Part of the synchronization input and output options
O_DSYNC: makes each write wait for the physical I / O operation to complete, but if the write operation Does not affect the reading of the data just written, does not wait for the file attributes to be updated
O_RSYNC: makes each file descriptor as a parameter read operation waits until any pending write operation to the same part of the file is completed
O_SYNC: makes every The second write waits until the physical I / O operation is completed, including the I / O required for the file attribute update caused by the write operation

2, close
calls the close function to close an open file

#include<fcntl.h>
int close(int filename);

Closing a file also releases all record locks that the process added to the file. note! When a process terminates, the kernel automatically closes all open files. Many programs take advantage of this feature without explicitly closing the open file with close.

3. lseek
can call lseek to explicitly set the offset of the opened file. Each open file has a "current file offset" associated with it. Generally, read and write operations start from the current file offset and increase the offset by the number of bytes read and written. According to the system default, when opening a file, unless the O_APPEND option is specified, the offset is set to 0.

#include<fcntl.h>
int lseek(int fd,int size,int flag);

(1) flag: It is the moving mark, the starting position of the movement. SEEK_SET is to set the file offset to size bytes from the beginning of the file. SEEK_CUR is to set the file offset to its current value plus size, size can be positive or negative. SEEK_END is to set the file offset to the file length plus size, and the size can be positive or negative.
(2) Return value: If lseek executes successfully, it returns the new file offset. note! For ordinary files, the offset must be non-negative, but some devices may also allow negative offsets. So when comparing the return value of lseek, do not test whether it is less than 0, but test whether it is equal to -1.
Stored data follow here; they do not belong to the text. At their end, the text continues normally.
Lemma CheckTxnStatus_effects now tso raw caller current_ts rollback force resolving verify :
  bytes_ok raw -> u64_ok caller -> u64_ok current_ts -> marks_room s ->
  command_effects floor s st [raw] (fst (CheckTxnStatus_process_write s ctx cm now tso (Key_from_raw raw) st caller
                                current_ts rollback force resolving verify)).
Proof.
  intros Hr Hcal Hcur Hroom wr Hc. unfold CheckTxnStatus_process_write in Hc.
  destruct (update_max_ts now tso cm _) as [upd cm']. cbn [fst] in Hc.
  apply res_bind_ok in Hc as (? & _ & Hc).
  pose proof (reader_load_lock s raw st wf Hr reader (reader_of_ctx s st ctx)) as Hload.
  fold reader in Hc. rewrite Hload in Hc. cbn [map_err mbind res_bind] in Hc.
  apply res_bind_ok in Hc as ([[status rel] txn] & Hst & Hc). apply map_err_ok in Hst.
  assert (exists ms, txn = add_updates (MvccTxn_new st cm') ms [] /\ effect floor s raw st ms) as (ms & -> & He).
  { assert (forall mis, not_own s raw st -> (mis = None \/ mis = a_lock (abs s) (Key_from_raw raw)) ->
      ('(status, txn) ← check_txn_status_missing_lock (MvccTxn_new st cm') reader (Key_from_raw raw) mis
                        (MissingLockAction_rollback rollback) resolving;
       Ok (status, None, txn)) = Ok (status, rel, txn) ->
      exists ms, txn = add_updates (MvccTxn_new st cm') ms [] /\ effect floor s raw st ms) as Hmiss.
    { intros mis Hno Hmis Hm. apply res_bind_ok in Hm as ([status' txn'] & Hm & Hk).
      injection Hk as _ _ <-.
      exact (missing_lock_effect floor s raw st (MvccTxn_new st cm') wf Hr ts_u64 eq_refl reader
        (reader_of_ctx s st ctx) (store_inv_starts s raw inv Hr) mis _ _ _ _ Hno (Hroom raw) Hmis Hm). }
    destruct (a_lock (abs s) (Key_from_raw raw)) as [l|] eqn:Hl;
      [destruct (Z.eqb_spec (l_ts l) st) as [Ht|Ht]|].
    - exact (lock_exists_effect floor s raw st (MvccTxn_new st cm') wf Hr ts_u64 eq_refl reader
        (reader_of_ctx s st ctx) (store_inv_starts s raw inv Hr) l current_ts caller force resolving
        verify rollback (status, rel) txn (conj Hl Ht) Hcur Hcal Hst).
    - eapply (Hmiss (Some l)); [intros l' Hl'; congruence|by right|done].
    - eapply (Hmiss None); [intros l' Hl'; congruence|by left|done]. }
  apply finish_modifies in Hc as [_ ->]. exists ms. split; [done|]. by apply effects_one.
Qed.

Lemma secondary_loop_effects raws : forall txn released result o,
  Forall bytes_ok raws -> marks_room s -> t_start_ts txn = st ->
  check_secondary_locks_loop txn reader st (map Key_from_raw raws) released result = Ok o ->
  exists ms, snd o = add_updates txn ms [] /\ effects floor s raws st ms.
Proof.
  induction raws as [|raw raws IH]; intros txn released result o Hraws Hroom Hst;
    cbn [map check_secondary_locks_loop].
  - intros [= <-]. exists []. rewrite add_updates_nil. split; [done|apply effects_none].
  - apply Forall_cons_1 in Hraws as [Hr Hraws]. intros Hc.
    apply res_bind_ok in Hc as ([[status rel] txn1] & Hs & Hc). apply map_err_ok in Hs.
    destruct (check_secondary_lock_effect floor s raw st txn wf Hr ts_u64 Hst reader (reader_of_ctx s st ctx)
      (store_inv_starts s raw inv Hr) status rel txn1 (Hroom raw) Hs) as (m & -> & Hm).
    destruct status as [l|c|].
    + apply res_bind_ok in Hc as (r & _ & Hc). apply res_bind_ok in Hc as (result' & _ & Hc).
      apply IH in Hc as (ms & -> & Hms); [|done..]. exists (m ++ ms). rewrite add_updates_add.
      split; [done|]. by apply effects_cons.
    + injection Hc as <-. exists (m ++ []). rewrite app_nil_r at 1. split; [done|].
      apply effects_cons; [done|apply effects_none].
    + injection Hc as <-. exists (m ++ []). rewrite app_nil_r at 1. split; [done|].
      apply effects_cons; [done|apply effects_none].
Qed.

Lemma CheckSecondaryLocks_effects now tso raws :
  Forall bytes_ok raws -> marks_room s ->
  command_effects floor s st raws
    (fst (CheckSecondaryLocks_process_write s ctx cm now tso (map Key_from_raw raws) st)).
Proof.
  intros Hraws Hroom wr Hc. unfold CheckSecondaryLocks_process_write in Hc.
  destruct (update_max_ts now tso cm st) as [upd cm']. cbn [fst] in Hc.
  apply res_bind_ok in Hc as (? & _ & Hc). apply res_bind_ok in Hc as ([[result rel] txn] & Hl & Hc).
  destruct (secondary_loop_effects raws (MvccTxn_new st cm') [] (SlsLocked []) (result, rel, txn)
    Hraws Hroom eq_refl Hl) as (ms & Htxn & He). cbn [snd] in Htxn.
  apply finish_modifies in Hc as [_ ->]. exists ms. by rewrite Htxn.
Qed.

Lemma lock_ok_set_ttl l ttl : lock_ok l -> u64_ok ttl -> lock_ok (Lock_set_ttl l ttl).
Proof. intros Hl Ht. destruct l, Hl. by split. Qed.

Lemma TxnHeartBeat_effects raw ttl mc :
  bytes_ok raw -> u64_ok ttl -> u64_ok mc ->
  command_effects floor s st [raw] (TxnHeartBeat_process_write s ctx cm (Key_from_raw raw) st ttl mc).
Proof.
  intros Hr Httl Hmc wr Hc. unfold TxnHeartBeat_process_write in Hc.
  pose proof (reader_load_lock s raw st wf Hr reader (reader_of_ctx s st ctx)) as Hload.
  fold reader in Hc. rewrite Hload in Hc. cbn [map_err mbind res_bind] in Hc.
  destruct (a_lock (abs s) (Key_from_raw raw)) as [l|] eqn:Hl; [|by res_inv].
  destruct (Z.eqb_spec (l_ts l) st) as [Ht|]; [|by apply res_bind_ok in Hc as (? & _ & ?)].
  pose proof (abs_lock_ok s _ l wf Hl) as Hok.
  assert (forall t m, u64_ok t -> u64_ok m -> l_min_commit_ts l <= m ->
    effect floor s raw st [LPutLock (Key_from_raw raw) (Lock_set_ttl (Lock_set_min_commit_ts l m) t)]) as Heff.
  { intros t m Ht' Hm Hle. eapply eff_refresh; [by split|split; [by destruct l|by eexists _, _]|].
    apply lock_ok_set_ttl; [|done]. by apply lock_ok_set_min_commit_ts. }
  assert (forall l' u, (exists t m, l' = Lock_set_ttl (Lock_set_min_commit_ts l m) t
      /\ u64_ok t /\ u64_ok m /\ l_min_commit_ts l <= m) ->
    command_effects floor s st [raw]
      (txn ← (if u : bool then map_err TeMvcc (put_lock (MvccTxn_new st cm) (Key_from_raw raw) l' false)
              else Ok (MvccTxn_new st cm));
       finish txn (PrTxnStatus (Uncommitted l' false)) [] [])) as Hput.
  { intros l' u (t & m & -> & ? & ? & ?) wr' Hw. destruct u.
    - rewrite put_lock_old in Hw. cbn [map_err mbind res_bind] in Hw.
      apply finish_modifies in Hw as [_ ->]. eexists. split; [done|]. by apply effects_one, Heff.
    - apply finish_modifies in Hw as [_ ->]. exists []. split; [done|apply effects_none]. }
  pose proof (lock_ok_ttl l Hok). pose proof (lock_ok_min_commit_ts l Hok).
  assert (forall l1 u1, (exists t, l1 = Lock_set_ttl l t /\ u64_ok t) ->
    command_effects floor s st [raw]
      (let '(lock, updated) :=
         if (negb (l_use_async_commit l1) && (0 <? l_generation l1) && (0 <? mc)
             && (l_min_commit_ts l1 <? mc))%bool
         then (Lock_set_min_commit_ts l1 mc, true) else (l1, u1) in
       txn ← (if updated : bool then map_err TeMvcc (put_lock (MvccTxn_new st cm) (Key_from_raw raw) lock false)
              else Ok (MvccTxn_new st cm));
       finish txn (PrTxnStatus (Uncommitted lock false)) [] [])) as Hmin.
  { intros l1 u1 (t & -> & Hut). destruct (_ && _)%bool eqn:Hb; [apply (Hput _ true)|apply (Hput _ u1)].
    - exists t, mc. apply andb_true_iff in Hb as [_ Hb%Z.ltb_lt].
      destruct l; cbn in *. unfold u64_ok in *. split_and!; done || lia.
    - exists t, (l_min_commit_ts l). destruct l; cbn in *. unfold u64_ok in *. split_and!; done || lia. }
  revert wr Hc. destruct (l_ttl l <? ttl); [apply (Hmin _ true); by exists ttl|apply (Hmin _ false)].
  exists (l_ttl l). by destruct l.
Qed.
End CommandEffects.

(** ** Every step preserves the invariant *)

(** A step is, at every key, one effect of one transaction. *)
Lemma step_effect floor s s' :
  store_inv s -> step_after floor s s' ->
  wf_store s' /\ exists st, ts_ok st /\ forall raw, bytes_ok raw -> exists m,
    effect floor s raw st m /\ agree (abs s') (apply_lms (abs s) m) (Key_from_raw raw).
Proof.
  intros Hi Hstep.
  assert (forall st r raws, ts_ok st -> Forall bytes_ok raws -> NoDup raws ->
    command_effects floor s st raws r -> applied s r s' ->
    wf_store s' /\ exists st, ts_ok st /\ forall raw, bytes_ok raw -> exists m,
      effect floor s raw st m /\ agree (abs s') (apply_lms (abs s) m) (Key_from_raw raw)) as Hcmd.
  { intros st r raws Hst Hraws Hnd Hc Ha.
    destruct (command_written floor s st Hi Hst raws r s' Hraws Hnd Hc Ha) as [? ?]. split; [done|by exists st]. }
  assert (forall raw, bytes_ok raw -> Forall bytes_ok [raw]) as Hone by (intros; by apply Forall_singleton).
  assert (forall raw : bytes, NoDup [raw]) as Hnd by (intros; apply NoDup_singleton).
  destruct Hstep as [now tso can_enable stat_next ctx cm raw st props mutation secondary_keys action
      expected r txn' ms s' Hr Hst Hk Hp Hs Hkind Hsec Hfresh Hcm Hpw Hms Hw
    |now tso can_enable stat_next ctx cm env p raws s' Hp Hcm Hfl Ha
    |now tso can_enable stat_next ctx cm env p raws s' Hp Hcm Hfl Ha
    |now tso can_enable stat_next ctx cm raws p nov s' Hraws Hnd' Hp Hst Hcm Ha| | | | | | | |].
  - assert (t_locks_for_1pc txn' = [] /\ ms = t_modifies txn') as [H1 ->].
    { unfold into_modifies in Hms. destruct (t_locks_for_1pc txn'); [|done]. by injection Hms as <-. }
    destruct (prewrite_effect floor s raw st (MvccTxn_new st cm) (proj1 Hi) Hr (ts_u64 _ Hst)
      (SnapshotReader_new_with_ctx st s ctx) (reader_of_ctx s st ctx) now tso can_enable stat_next props mutation
      secondary_keys action expected r txn' Hk Hp Hs Hkind Hsec Hfresh Hcm Hpw H1) as (ms & Hms' & He).
    cbn [t_modifies MvccTxn_new app] in Hms'. rewrite Hms' in Hw.
    destruct (effects_written floor s st Hi Hst [raw] ms s' (Hone _ Hr) (Hnd _) (effects_one _ _ _ _ _ He) Hw)
      as [? ?]. split; [done|by exists st].
  - destruct (Prewrite_effects now tso can_enable stat_next floor s ctx cm env Hi Hcm Hfl p raws Hp) as (raws' & Hperm & He).
    eapply Hcmd; [..|exact He|exact Ha]; [apply Hp|rewrite <-Hperm; apply Hp|rewrite <-Hperm; apply Hp].
  - eapply Hcmd; [..|by apply PrewritePessimistic_effects|exact Ha]; apply Hp.
  - eapply Hcmd; [done|exact Hraws|exact Hnd'| |exact Ha]. by apply Acquire_effects.
  - eapply Hcmd; [..|done]; [| | |by apply Commit_effects]; auto.
  - eapply Hcmd; [..|done]; [| | |by apply Rollback_effects]; auto.
  - eapply Hcmd; [..|done]; [| | |by apply ResolveLockLite_effects]; auto.
  - eapply Hcmd; [..|done]; [| | |by apply PessimisticRollback_effects]; auto.
  - eapply Hcmd; [..|done]; [| | |by apply Cleanup_effects]; auto.
  - eapply Hcmd; [..|done]; [| | |by apply CheckTxnStatus_effects]; auto.
  - eapply Hcmd; [..|done]; [| | |by apply CheckSecondaryLocks_effects]; auto.
  - eapply Hcmd; [..|done]; [| | |by apply TxnHeartBeat_effects]; auto.
Qed.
lseek only records the current file offset in the kernel, it does not cause any I / O operations. This offset is then used for the next read or write operation. The file offset can be larger than the current length of the file. In this case, the next write to the file will lengthen the file and form a hole in the file, which is actually allowed. Bytes that are in the file but have not been written are read as 0. It should also be noted that for newly written data, disk blocks need to be allocated, but for the empty area we mentioned before, disk blocks are not required.

4, read
calls the read function to read data from the open file

#include<fcntl.h>
int read(int fd,void *buf,size_t size);

(1) fd: the file read, specified by the return value of open
(2) Return value: if successful, returns the number of bytes read. If the end of the file has been reached, it returns 0. The following situations can make the actual number of bytes read less than the number of bytes required to read.
a. When reading the file, the end of the file has been reached before reading the required number of bytes,
b. When reading from the terminal device, usually read at most one line at a time
c. When reading from the network, the buffer mechanism in the network may cause a return value Less than the number of bytes required to read
d. When reading from a pipe or FIFO, if the pipe contains less than the required number of bytes, then read will only return the actual number of bytes available
e. When recording from certain aspects The device (such as tape) reads at most one record at a time
f. When a signal causes an interrupt
(3) void * is used to indicate a general pointer.

5, write
calls the write function to write data to the open file

#include<fcntl.h>
int write(int fd,void *buf,size_t size);

His return value is the same as the value of the parameter size, otherwise it means an error. The common cause of errors is that the disk is full or exceeds the file length limit of a given process.
For ordinary files, the write operation starts at the file's current offset. If the O_APPEND option is specified when the file is opened, the file offset is set to the current end of the file before each write operation. After a successful write, the file offset increases the number of bytes actually written.

6, dup and dup2 functions
These two functions are used to copy an existing file descriptor

#include<unistd.h>
int dup(int fileds);
int dup2(int fileds,int fileds2);

The new file descriptor returned by dup must be the smallest value in the currently available file descriptor. With dup2, you can use the filedes2 parameter to brake the value of the new descriptor. If filedes2 is already open, close it first. If fileds is equal to fileds2, then dup2 returns filedes2 without closing it.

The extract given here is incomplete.